**Aim of the exercise**
Report the lines of the material that carry the string "join".

**Information shown**

(** * ZEP break bot (main.py): command normaliser, guards, send arbiter, scanner

    A shallow embedding of [main.py] and the properties of its
    specification.

    Conventions of the embedding.
    - A Python [str] is a list of Unicode code points ([list N]); literals
      are written as UTF-8 strings and decoded with [u].
    - [time.time()] and every duration are exact rationals ([Q], seconds);
      the clock is part of the state and moves in [asyncio.sleep] only.
    - [int] of a string of decimal digits raises beyond the interpreter's
      limit on the number of digits, 4300 by default.
    - The Unicode database of the interpreter (decimal digits, [str.isdigit],
      alphanumerics, [str.lower]) is a parameter, class [UnicodeDb]; what the
      proofs use of it is collected in [UnicodeLaws].  White space is the
      interpreter's fixed table and is written out.
    - The browser page is an oracle: every Playwright call returns what the
      oracle says, or raises.  The elements that carry [data-bot-seen] are a
      set in the state; only the bot writes that attribute.
    - Coroutines run to their end one after the other; a timer task is the
      record of what it will announce.
    - The file has the definitions first (text, patterns, state, operations,
      the notions the statements use, concrete pages), then the properties. *)

From Stdlib Require Import QArith Lqa.
From stdpp Require Import base numbers list strings gmap pretty.
(** What a Python computation ends with: a value, or an exception [e]
    in flight together with its chain of [__context__]s, the exceptions
    that were being handled when [e] was raised, most recent first. *)
Inductive result (A : Type) : Type :=
| Ok (a : A)
| Raise (e : exn) (context : list exn).
Arguments Ok {A} a.
Arguments Raise {A} e context.

Definition M (W A : Type) : Type := W -> result A * W.

#[global] Instance M_ret {W} : MRet (M W) := fun A a w => (Ok a, w).
#[global] Instance M_bind {W} : MBind (M W) := fun A B k m w =>
  match m w with
  | (Ok a, w') => k a w'
  | (Raise e c, w') => (Raise e c, w')
  end.

(** A file object is known by its descriptor. *)
Definition fd := nat.

(** ** The operating system interface *)

Record OS (W : Type) : Type := {
  (** os.makedirs(path, exist_ok=...) *)
  os_makedirs : string -> bool -> W -> reply unit * W;
  (** open(path, 'w') *)
  os_open_w : string -> W -> reply fd * W;
  (** f.write(text), which returns the number of characters written *)
  os_write : fd -> string -> W -> reply nat * W;
  (** f.close() *)
  os_close : fd -> W -> reply unit * W;
  (** print(line) *)
  os_print : string -> W -> reply unit * W;
  (** the flush of [sys.stdout] that the interpreter makes when it
      exits *)
  os_flush : W -> reply unit * W
}.
Arguments os_makedirs {W} _ _ _ _.
Arguments os_open_w {W} _ _ _.
Arguments os_write {W} _ _ _ _.
Arguments os_close {W} _ _ _.
Arguments os_print {W} _ _ _.
Arguments os_flush {W} _ _.

Section Script.

Context {W : Type} (os : OS W).

(** A primitive as a computation: a failure raises its exception, with
    the context it has; [main] handles no exception when it calls one. *)
Definition call {A} (prim : W -> reply A * W) : M W A := fun w =>
  match prim w with
  | (Done a, w') => (Ok a, w')
  | (Failed e c, w') => (Raise e c, w')
  end.

Definition makedirs (path : string) (exist_ok : bool) : M W unit :=
  call (os_makedirs os path exist_ok).
Definition write (f : fd) (text : string) : M W nat := call (os_write os f text).
Definition print (line : string) : M W unit := call (os_print os line).

(** [with open(path, 'w') as f: body].  The file object's [__exit__]
    closes it and returns nothing, so an exception of the body goes on
    after the close; an exception of the close itself replaces it: the
    close runs while the exception of the body is handled, which
    therefore ends the context chain of the exception of the close. *)
Definition with_open {A} (path : string) (body : fd -> M W A) : M W A := fun w =>
  match os_open_w os path w with
  | (Failed e c, w1) => (Raise e c, w1)
  | (Done f, w1) =>
      match body f w1 with
      | (Ok a, w2) =>
          match os_close os f w2 with
          | (Done _, w3) => (Ok a, w3)
          | (Failed e c, w3) => (Raise e c, w3)
          end
      | (Raise e c, w2) =>
          match os_close os f w2 with
          | (Done _, w3) => (Raise e c, w3)
          | (Failed e' c', w3) => (Raise e' (c' ++ e :: c), w3)
          end
      end
  end.

(** def generate_icon_svg() *)
Definition generate_icon_svg : M W string :=
  let svg := svg in
  mret svg.

(** The script's own path, the module global [__file__]. *)
Variable __file__ : string.

Definition output_dir : string :=
  Posixpath.join (Posixpath.dirname __file__) [".."; "src-tauri"; "icons"].

Definition svg_path : string := Posixpath.join output_dir ["icon.svg"].

(** def main() *)
Definition main : M W unit :=
  let output_dir := output_dir in
  makedirs output_dir true;;
  svg_content ← generate_icon_svg;
  let svg_path := svg_path in
  with_open svg_path (fun f => write f svg_content);;
  print ("✓ Generated SVG icon at: " +:+ svg_path);;
  print (nl +:+ "Next steps:");;
  print "1. Convert SVG to PNG using online tool or ImageMagick:";;
  print "   - Online: https://cloudconvert.com/svg-to-png";;
  print "   - Or install ImageMagick: brew install imagemagick";;
  print "   - Then run: convert -background none -size 1024x1024 icon.svg icon.png";;
  print (nl +:+ "2. Generate Tauri icons:");;
  print "   npm run tauri icon src-tauri/icons/icon.png".

(** Running the file as a program: [if __name__ == '__main__': main()].
    The status is 0 when [main] returns and 1 when an exception reaches
    the top level; the interpreter then flushes [sys.stdout], and when
    that flush fails it reports the error and exits with status 120
    instead. *)
Definition exit_status {A} (r : result A) : nat :=
  match r with
  | Ok _ => 0
  | Raise _ _ => 1
  end.

Definition status {A} (flushed : reply unit) (r : result A) : nat :=
  match flushed with
  | Done _ => exit_status r
  | Failed _ _ => 120
  end.

Definition script (w : W) : nat * W :=
  let (r, w1) := main w in
  let (flushed, w2) := os_flush os w1 in
  (status flushed r, w2).

End Script.

(** ** Observing a run: the log of the primitives called *)

Inductive event : Type :=
| EvMakedirs (path : string) (exist_ok : bool) (r : reply unit)
| EvOpen (path : string) (r : reply fd)
| EvWrite (f : fd) (text : string) (r : reply nat)
| EvClose (f : fd) (r : reply unit)
| EvPrint (line : string) (r : reply unit).

(** [traced os] behaves as [os] and appends every call of [main], with
    its answer, to a log kept beside the world. *)
Definition traced {W} (os : OS W) : OS (W * list event) := {|
  os_makedirs p ok s :=
    let (r, w') := os_makedirs os p ok s.1 in (r, (w', s.2 ++ [EvMakedirs p ok r]));
  os_open_w p s :=
    let (r, w') := os_open_w os p s.1 in (r, (w', s.2 ++ [EvOpen p r]));
  os_write f t s :=
    let (r, w') := os_write os f t s.1 in (r, (w', s.2 ++ [EvWrite f t r]));
  os_close f s :=
    let (r, w') := os_close os f s.1 in (r, (w', s.2 ++ [EvClose f r]));
  os_print l s :=
    let (r, w') := os_print os l s.1 in (r, (w', s.2 ++ [EvPrint l r]));
  os_flush s :=
    let (r, w') := os_flush os s.1 in (r, (w', s.2))
|}.

(** The exception a primitive raised, with its contexts. *)
Definition failure {A} (r : reply A) : list exn :=
  match r with
  | Done _ => []
  | Failed e c => e :: c
  end.

Definition raised (ev : event) : list exn :=
  match ev with
  | EvMakedirs _ _ r => failure r
  | EvOpen _ r => failure r
  | EvWrite _ _ r => failure r
  | EvClose _ r => failure r
  | EvPrint _ r => failure r
  end.

(** The exceptions raised in a log, those of the latest failing
    primitive first. *)
Fixpoint errors (log : list event) : list exn :=
  match log with
  | [] => []
  | ev :: log' => errors log' ++ raised ev
  end.

Definition is_print (ev : event) : bool :=
  match ev with EvPrint _ _ => true | _ => false end.

(** The calls to the file system, and the exceptions they raised. *)
Definition fs_calls (log : list event) : list event :=
  log ≫= fun ev => if is_print ev then [] else [ev].

Definition fs_errors (log : list event) : list exn := errors (fs_calls log).

(** The files opened for writing, the texts written and the descriptors
    closed in a log. *)
Definition opened (log : list event) : list string :=
  log ≫= fun ev => match ev with EvOpen p _ => [p] | _ => [] end.
Definition written (log : list event) : list (fd * string) :=
  log ≫= fun ev => match ev with EvWrite f t _ => [(f, t)] | _ => [] end.
Definition closed (log : list event) : list fd :=
  log ≫= fun ev => match ev with EvClose f _ => [f] | _ => [] end.
Definition made (log : list event) : list (string * bool) :=
  log ≫= fun ev => match ev with EvMakedirs p ok _ => [(p, ok)] | _ => [] end.
(** The files opened with success, each with its descriptor. *)
Definition descriptors (log : list event) : list (string * fd) :=
  log ≫= fun ev => match ev with EvOpen p (Done f) => [(p, f)] | _ => [] end.
(** The lines the console took, and the lines it was asked to take. *)
Definition printed (log : list event) : list string :=
  log ≫= fun ev => match ev with EvPrint l (Done _) => [l] | _ => [] end.
Definition print_calls (log : list event) : list string :=
  log ≫= fun ev => match ev with EvPrint l _ => [l] | _ => [] end.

**Task output**
  Posixpath.join (Posixpath.dirname __file__) [".."; "src-tauri"; "icons"].
Definition svg_path : string := Posixpath.join output_dir ["icon.svg"].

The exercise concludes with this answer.